Additional Feedback: 49, 59, 74 – The discussion here talks a bit loosely about certifying the strategyproofness of auctions. However, this is not quite what gets certified, and this is an important caveat that should be made more explicit. In particular, what gets certified is the amount by which agents can manipulate on particular type profiles. This makes no guarantees about the incentives on any other type profile, so it is a bit misleading to describe the approach as certifying the extent of strategyproofness full stop. The abstract (11) is more careful and explicit about this. 193 – I’m confused why the IR penalty approach is discussed here. Based on the description of the 3 trained networks (225-230), none of them seem to use it. However, perhaps there is something I am missing because appendix A discusses the tuning of the IR Lagrange multiplier. 201 – Perhaps related to the previous, I found the explanation of the way distillation is used a bit confusing, and didn’t really understand it until it was used in the experiments on line 229. The key piece here which is currently left implicit is that (if I have understood correctly) the teacher RegretNet architecture enforces IR by construction, while the student network does not attempt to enforce IR at all but instead simply relies on being close to the teacher to approximately enforce it. 222 – It would be nice to see some non-uniform examples, particularly anywhere this approach has the ability to shed light on still-open theory questions. 259 – What does it mean to filter out IR-violating points? 265 – Why cut off your scalability analysis at such low values? Even the largest case seems like it only took a couple of days of compute, and there certainly seems to be more room to scale the number of agents with two items. Post response: Thank you for the response. I encourage you to incorporate the discussion from it into the paper.


Review 5

Summary and Contributions: In this paper, the authors complement the recent approach of Duetting et al (ICML 2019) to compute revenue maximizing auctions for multi item settings where no theoretical approaches are known. In the initial paper, the authors are computing a regret (that they add in the Lagrangian objective function) corresponding to how the auction is incentive compatible / strategyproof This regret is computed through gradient descent There might exist a risk that the gradient descent is blocked into a local minima, such that the final auction is far from being incentive compatible (in terms of utility that strategic bidder can get by being strategic). The goal of this paper is to propose a way to compute the real value of the regret (by replacing the gradient descent by a Mixed Integer program) to increase the confidence in the correctness of the learned auction mechanism.

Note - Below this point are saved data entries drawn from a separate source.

(** *** The store

    Only the collections the commission and placement code reads or
    writes are kept.  The transaction ledger is not modelled:
    [createTransaction] appears through its effect on the wallets.
    [ProductPurchase] has the fields [distributeProductCommissions] reads
    from its argument: [id], [userId], [sponsorId], [amount] and
    [commissionsDistributed]. *)

Record ProductPurchase := {
  pp_id : string;
  pp_userId : string;
  pp_sponsorId : option string;
  pp_amount : Q;
  commissionsDistributed : bool
}.

Record ProductCommission := {
  pc_purchaseId : string;
  pc_userId : string;
  pc_amount : Q;
  pc_type : string;
  pc_level : nat
}.

Record Db := {
  users : list User;
  productPurchases : list ProductPurchase;
  productCommissions : list ProductCommission
}.

Definition withUsers (db : Db) (us : list User) : Db :=
  {| users := us;
     productPurchases := productPurchases db;
     productCommissions := productCommissions db |}.

Definition adminEmail : string := "psikologabdulkadirkan@gmail.com".

Definition getUserById (db : Db) (wanted : string) : option User :=
  findById (users db) wanted.

Definition getUserByEmail (db : Db) (wanted : string) : option User :=
  find (fun u => String.eqb (email u) wanted) (users db).

(** [findIndex] followed by the assignment to that index. *)
Fixpoint updateFirst {A : Type} (p : A -> bool) (f : A -> A) (xs : list A)
  : list A :=
  match xs with
  | [] => []
  | x :: rest => if p x then f x :: rest else x :: updateFirst p f rest
  end.

(** [updates] is the spread [{...old, ...updates}] as a function of the
    old record. *)
Definition updateUser (db : Db) (wanted : string) (updates : User -> User)
  : Db :=
  withUsers db
    (updateFirst (fun u => String.eqb (id u) wanted) updates (users db)).

Definition withWallet (w : Wallet) (old : User) : User :=
  {| id := id old; memberId := memberId old; email := email old;
     sponsorId := sponsorId old; leftChild := leftChild old;
     rightChild := rightChild old; isActive := isActive old;
     careerLevel := careerLevel old;
     totalInvestment := totalInvestment old;
     wallet := w;
     monthlySalesVolume := monthlySalesVolume old;
     annualSalesVolume := annualSalesVolume old |}.

Definition withLeftChild (c : string) (old : User) : User :=
  {| id := id old; memberId := memberId old; email := email old;
     sponsorId := sponsorId old; leftChild := Some c;
     rightChild := rightChild old; isActive := isActive old;
     careerLevel := careerLevel old;
     totalInvestment := totalInvestment old;
     wallet := wallet old;
     monthlySalesVolume := monthlySalesVolume old;
     annualSalesVolume := annualSalesVolume old |}.

Definition withRightChild (c : string) (old : User) : User :=
  {| id := id old; memberId := memberId old; email := email old;
     sponsorId := sponsorId old; leftChild := leftChild old;
     rightChild := Some c; isActive := isActive old;
     careerLevel := careerLevel old;
     totalInvestment := totalInvestment old;
     wallet := wallet old;
     monthlySalesVolume := monthlySalesVolume old;
     annualSalesVolume := annualSalesVolume old |}.

Definition withSponsorId (s : string) (old : User) : User :=
  {| id := id old; memberId := memberId old; email := email old;
     sponsorId := Some s; leftChild := leftChild old;
     rightChild := rightChild old; isActive := isActive old;
     careerLevel := careerLevel old;
     totalInvestment := totalInvestment old;
     wallet := wallet old;
     monthlySalesVolume := monthlySalesVolume old;
     annualSalesVolume := annualSalesVolume old |}.

(** *** Transactions and wallets *)

Inductive TransactionType :=
| deposit | withdrawal | commission | bonus | transfer | payment.

Inductive TransactionStatus := pending | completed | rejected.

Record Transaction := {
  userId : string;
  type : TransactionType;
  amount : Q;
  status : TransactionStatus
}.

Definition creditWallet (w : Wallet) (a : Q) : Wallet :=
  {| balance := balance w + a;
     totalEarnings := totalEarnings w + a;
     sponsorBonus := sponsorBonus w;
     careerBonus := careerBonus w;
     passiveIncome := passiveIncome w;
     leadershipBonus := leadershipBonus w |}.

Definition debitWallet (w : Wallet) (a : Q) : Wallet :=
  {| balance := balance w - a;
     totalEarnings := totalEarnings w;
     sponsorBonus := sponsorBonus w;
     careerBonus := careerBonus w;
     passiveIncome := passiveIncome w;
     leadershipBonus := leadershipBonus w |}.

Definition updateUserWallet (db : Db) (wanted : string) (a : Q)
    (t : TransactionType) : Db :=
  match getUserById db wanted with
  | None => db
  | Some user =>
      let w :=
        match t with
        | deposit | commission | bonus => creditWallet (wallet user) a
        | withdrawal => debitWallet (wallet user) a
        | transfer | payment => wallet user
        end in
      updateUser db wanted (fun _ => withWallet w user)
  end.

Definition createTransaction (db : Db) (transaction : Transaction) : Db :=
  match status transaction with
  | completed =>
      updateUserWallet db (userId transaction) (amount transaction)
                       (type transaction)
  | pending | rejected => db
  end.

(** *** Classic percentage engine *)

(** How the store hands out records: as copies ([file_backed]) or as the
    stored objects themselves ([in_memory]). *)
Inductive Adapter := file_backed | in_memory.

(** The wallet that the record [user], fetched earlier, shows now;
    [refetched] is the same lookup made again in the current store.  The
    wallet object of a member is shared by all copies of its record that
    [updateUser] makes. *)
Definition walletSeen (adapter : Adapter) (refetched : option User)
    (user : User) : Wallet :=
  match adapter, refetched with
  | in_memory, Some current => wallet current
  | _, _ => wallet user
  end.

Definition gt0 (x : Q) : bool := negb (Qle_bool x 0).

Definition commissionRates : list Q :=
  [ 8 # 100; 6 # 100; 5 # 100; 3 # 100; 2 # 100; 15 # 1000; 5 # 1000 ].

(** What the callback of [distributeBinaryCommissions] starts for one
    upline member without awaiting it: [createTransaction] with a
    completed commission of [startedAmount] for the member, and
    [updateUser] with the wallet of the record it holds, career bonus
    and balance raised by that amount. *)
Record StartedCommission := {
  startedFor : string;
  startedLevel : nat;
  startedAmount : Q
}.

(** [while (level <= 7)] of [traverseUpline]; [remaining] counts the
    iterations left, [level] is the loop variable.  The callback is
    synchronous: it hands back what it has started and its boolean.  The
    loop reads the [sponsorId] and [isActive] of the records, which no
    store call of the engine writes, so the members it visits are those
    of the store it starts from; the result lists what was started, in
    that order. *)
Fixpoint traverseUplineFrom (remaining : nat)
    (callback : User -> nat -> option StartedCommission * bool)
    (db : Db) (currentUserId : string) (level : nat)
  : list StartedCommission :=
  match remaining with
  | O => []
  | S fewer =>
      match getUserById db currentUserId with
      | None => []
      | Some currentUser =>
          match sponsorId currentUser with
          | None => []
          | Some sid =>
              if truthy_str sid then
                match getUserById db sid with
                | None => []
                | Some uplineUser =>
                    let '(started, shouldContinue) :=
                      callback uplineUser level in
                    let sofar :=
                      match started with Some c => [c] | None => [] end in
                    if shouldContinue
                    then sofar ++ traverseUplineFrom fewer callback db
                                    (id uplineUser) (S level)
                    else sofar
                end
              else []
          end
      end
  end.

Strengths: Being able to certify the mechanisms learned through these new big architectures is an important problem. This paper proposes a solid compelling story to address this problem. The structure is clear and the paper well written. This paper initiates an interesting line of research on top the work of Duetting et al to compute optimal bounds on the lack of incentive compatibility. It’s also interesting to escape from a full gradient descent approach to see how other optimization pipelines can work on such new economics problem.

Weaknesses: To be able to write the optimization loss as a Mixed integer program, you have to replace the softmax (initially used by Duetting et al) by some Sparsemax. This change of architecture looks detrimental in terms of revenue since you do not recover the revenue of the initial paper of Duetting et al (that has been reproduced in some other papers). This is a problem since the ultimate goal would be to be able to obtain the optimal revenue with a certificate on the revenue. Do you have any ideas explaining this gap ?

Correctness: The empirical methodology looks fine and the authors provide their code in the submission.

Clarity: The structure is clear and the paper is well written.

Relation to Prior Work: Prior work is adequately covered.